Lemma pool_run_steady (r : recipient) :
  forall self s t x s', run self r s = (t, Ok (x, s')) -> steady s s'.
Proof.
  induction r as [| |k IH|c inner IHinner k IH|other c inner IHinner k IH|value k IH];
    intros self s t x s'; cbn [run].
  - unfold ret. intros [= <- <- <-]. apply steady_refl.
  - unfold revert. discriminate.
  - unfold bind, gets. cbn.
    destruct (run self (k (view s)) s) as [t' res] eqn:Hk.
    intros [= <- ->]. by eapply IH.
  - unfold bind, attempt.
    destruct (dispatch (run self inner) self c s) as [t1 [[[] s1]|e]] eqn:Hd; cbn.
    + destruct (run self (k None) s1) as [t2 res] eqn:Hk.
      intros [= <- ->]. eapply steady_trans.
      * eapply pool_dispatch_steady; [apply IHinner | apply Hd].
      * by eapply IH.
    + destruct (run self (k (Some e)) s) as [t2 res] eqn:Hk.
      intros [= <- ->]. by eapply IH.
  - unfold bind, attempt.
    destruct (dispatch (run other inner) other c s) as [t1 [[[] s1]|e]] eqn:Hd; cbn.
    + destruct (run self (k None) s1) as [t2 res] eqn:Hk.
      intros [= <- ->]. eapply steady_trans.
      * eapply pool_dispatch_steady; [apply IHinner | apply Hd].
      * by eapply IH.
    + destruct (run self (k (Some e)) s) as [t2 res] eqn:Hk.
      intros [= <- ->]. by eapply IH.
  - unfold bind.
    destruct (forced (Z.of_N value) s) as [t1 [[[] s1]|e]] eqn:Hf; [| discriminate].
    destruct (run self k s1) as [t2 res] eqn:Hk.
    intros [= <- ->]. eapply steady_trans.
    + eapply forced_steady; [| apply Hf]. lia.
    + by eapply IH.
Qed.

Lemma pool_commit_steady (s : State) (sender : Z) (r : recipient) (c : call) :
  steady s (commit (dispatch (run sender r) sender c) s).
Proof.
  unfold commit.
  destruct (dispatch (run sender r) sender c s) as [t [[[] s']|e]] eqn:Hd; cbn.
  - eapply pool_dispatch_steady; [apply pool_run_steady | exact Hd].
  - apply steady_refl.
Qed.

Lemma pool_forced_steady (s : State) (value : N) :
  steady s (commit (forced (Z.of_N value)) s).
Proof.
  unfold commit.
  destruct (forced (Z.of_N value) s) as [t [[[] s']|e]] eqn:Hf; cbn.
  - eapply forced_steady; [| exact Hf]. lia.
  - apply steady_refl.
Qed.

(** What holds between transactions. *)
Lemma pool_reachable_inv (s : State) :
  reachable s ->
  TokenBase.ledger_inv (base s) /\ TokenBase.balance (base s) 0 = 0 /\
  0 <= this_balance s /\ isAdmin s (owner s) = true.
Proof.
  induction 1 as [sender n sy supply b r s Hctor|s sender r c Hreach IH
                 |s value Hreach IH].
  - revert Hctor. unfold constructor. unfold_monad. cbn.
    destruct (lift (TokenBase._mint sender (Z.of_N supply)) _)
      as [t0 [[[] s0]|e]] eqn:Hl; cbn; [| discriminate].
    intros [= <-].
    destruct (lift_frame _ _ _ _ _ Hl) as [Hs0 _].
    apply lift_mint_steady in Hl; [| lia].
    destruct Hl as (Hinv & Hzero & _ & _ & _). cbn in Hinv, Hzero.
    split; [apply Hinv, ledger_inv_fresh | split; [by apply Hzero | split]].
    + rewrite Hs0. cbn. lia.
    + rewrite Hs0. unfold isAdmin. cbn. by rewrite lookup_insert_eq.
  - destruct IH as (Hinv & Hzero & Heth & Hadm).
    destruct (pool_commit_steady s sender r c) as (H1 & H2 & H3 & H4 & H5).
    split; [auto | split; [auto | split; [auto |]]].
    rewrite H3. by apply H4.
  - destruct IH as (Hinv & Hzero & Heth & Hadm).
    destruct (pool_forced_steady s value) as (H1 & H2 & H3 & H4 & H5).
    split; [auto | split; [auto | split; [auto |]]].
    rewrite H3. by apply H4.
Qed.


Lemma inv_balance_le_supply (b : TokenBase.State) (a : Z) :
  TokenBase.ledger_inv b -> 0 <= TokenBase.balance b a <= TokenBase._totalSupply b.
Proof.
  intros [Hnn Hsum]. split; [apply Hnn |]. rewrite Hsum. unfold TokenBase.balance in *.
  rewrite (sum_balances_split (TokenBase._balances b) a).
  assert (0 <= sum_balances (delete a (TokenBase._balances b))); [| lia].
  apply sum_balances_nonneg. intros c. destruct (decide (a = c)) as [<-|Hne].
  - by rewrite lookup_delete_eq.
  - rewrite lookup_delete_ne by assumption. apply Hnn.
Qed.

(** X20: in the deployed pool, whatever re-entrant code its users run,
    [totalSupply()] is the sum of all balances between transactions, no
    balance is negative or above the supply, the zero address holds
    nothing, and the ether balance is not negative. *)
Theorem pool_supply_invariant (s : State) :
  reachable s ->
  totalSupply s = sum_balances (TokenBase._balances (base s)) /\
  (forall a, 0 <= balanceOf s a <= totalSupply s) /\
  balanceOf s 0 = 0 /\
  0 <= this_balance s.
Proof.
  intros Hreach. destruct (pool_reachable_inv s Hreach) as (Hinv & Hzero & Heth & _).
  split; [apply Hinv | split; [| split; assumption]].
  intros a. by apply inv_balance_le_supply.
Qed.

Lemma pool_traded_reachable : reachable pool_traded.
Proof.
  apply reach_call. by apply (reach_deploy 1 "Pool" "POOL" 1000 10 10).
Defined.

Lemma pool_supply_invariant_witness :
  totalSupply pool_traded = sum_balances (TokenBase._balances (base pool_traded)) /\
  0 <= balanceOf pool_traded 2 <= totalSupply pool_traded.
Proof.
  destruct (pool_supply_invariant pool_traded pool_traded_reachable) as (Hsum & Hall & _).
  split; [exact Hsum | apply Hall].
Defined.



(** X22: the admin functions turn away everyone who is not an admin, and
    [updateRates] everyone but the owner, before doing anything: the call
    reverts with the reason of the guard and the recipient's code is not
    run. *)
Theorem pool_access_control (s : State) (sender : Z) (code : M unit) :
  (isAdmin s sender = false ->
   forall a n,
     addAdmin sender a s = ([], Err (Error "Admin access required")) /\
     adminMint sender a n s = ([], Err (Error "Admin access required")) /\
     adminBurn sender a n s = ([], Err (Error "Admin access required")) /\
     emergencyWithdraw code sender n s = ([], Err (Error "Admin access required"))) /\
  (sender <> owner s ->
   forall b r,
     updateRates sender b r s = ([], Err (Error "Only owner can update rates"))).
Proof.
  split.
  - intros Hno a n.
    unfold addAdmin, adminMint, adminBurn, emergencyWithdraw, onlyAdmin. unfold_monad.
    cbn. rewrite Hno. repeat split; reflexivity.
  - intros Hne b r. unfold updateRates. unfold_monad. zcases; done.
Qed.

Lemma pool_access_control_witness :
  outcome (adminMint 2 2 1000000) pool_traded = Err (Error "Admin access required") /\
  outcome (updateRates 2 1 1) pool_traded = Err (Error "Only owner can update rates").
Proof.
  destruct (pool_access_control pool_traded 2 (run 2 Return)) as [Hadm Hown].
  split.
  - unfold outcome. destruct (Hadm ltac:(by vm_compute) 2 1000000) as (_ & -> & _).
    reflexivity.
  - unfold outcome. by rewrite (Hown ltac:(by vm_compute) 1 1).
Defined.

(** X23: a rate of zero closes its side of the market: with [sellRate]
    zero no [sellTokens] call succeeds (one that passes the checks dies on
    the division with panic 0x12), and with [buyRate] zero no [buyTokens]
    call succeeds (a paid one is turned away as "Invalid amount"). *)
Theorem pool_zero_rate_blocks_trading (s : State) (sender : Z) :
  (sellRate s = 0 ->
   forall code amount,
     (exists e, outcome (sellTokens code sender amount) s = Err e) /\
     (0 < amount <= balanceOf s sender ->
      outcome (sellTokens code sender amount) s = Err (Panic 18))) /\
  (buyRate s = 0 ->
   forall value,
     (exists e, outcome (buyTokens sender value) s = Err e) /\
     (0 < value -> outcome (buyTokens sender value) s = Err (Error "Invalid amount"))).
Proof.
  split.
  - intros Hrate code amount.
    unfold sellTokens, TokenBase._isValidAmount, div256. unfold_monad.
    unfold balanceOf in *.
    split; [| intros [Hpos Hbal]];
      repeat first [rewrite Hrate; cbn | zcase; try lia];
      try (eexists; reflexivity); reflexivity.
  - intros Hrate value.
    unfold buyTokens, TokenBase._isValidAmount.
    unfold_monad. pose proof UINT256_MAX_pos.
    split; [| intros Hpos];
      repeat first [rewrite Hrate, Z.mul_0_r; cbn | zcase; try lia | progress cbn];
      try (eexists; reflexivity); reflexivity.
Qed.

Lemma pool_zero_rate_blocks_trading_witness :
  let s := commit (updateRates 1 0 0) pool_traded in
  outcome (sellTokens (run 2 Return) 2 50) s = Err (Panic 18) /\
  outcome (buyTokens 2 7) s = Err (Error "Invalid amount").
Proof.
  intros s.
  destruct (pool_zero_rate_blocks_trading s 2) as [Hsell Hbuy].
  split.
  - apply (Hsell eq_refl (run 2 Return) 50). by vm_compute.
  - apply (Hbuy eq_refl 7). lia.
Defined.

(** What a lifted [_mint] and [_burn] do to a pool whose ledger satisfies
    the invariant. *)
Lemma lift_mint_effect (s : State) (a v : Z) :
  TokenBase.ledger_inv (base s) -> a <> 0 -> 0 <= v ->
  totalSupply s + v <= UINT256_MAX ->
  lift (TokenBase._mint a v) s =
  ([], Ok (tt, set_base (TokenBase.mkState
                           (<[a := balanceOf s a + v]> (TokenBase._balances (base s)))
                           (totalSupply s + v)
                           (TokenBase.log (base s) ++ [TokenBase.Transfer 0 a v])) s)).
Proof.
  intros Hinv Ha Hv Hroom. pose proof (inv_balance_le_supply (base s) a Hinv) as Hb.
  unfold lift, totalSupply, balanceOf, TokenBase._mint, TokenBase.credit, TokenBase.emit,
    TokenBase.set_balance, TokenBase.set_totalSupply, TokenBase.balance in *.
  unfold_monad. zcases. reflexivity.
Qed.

--- Action item ---
The entries above hold a line with "adminMint sender a" and a later line with "(sender <> owner s ->". Write out exactly those lines and all lines between, nothing more.

--- Task result ---
     adminMint sender a n s = ([], Err (Error "Admin access required")) /\
     adminBurn sender a n s = ([], Err (Error "Admin access required")) /\
     emergencyWithdraw code sender n s = ([], Err (Error "Admin access required"))) /\
  (sender <> owner s ->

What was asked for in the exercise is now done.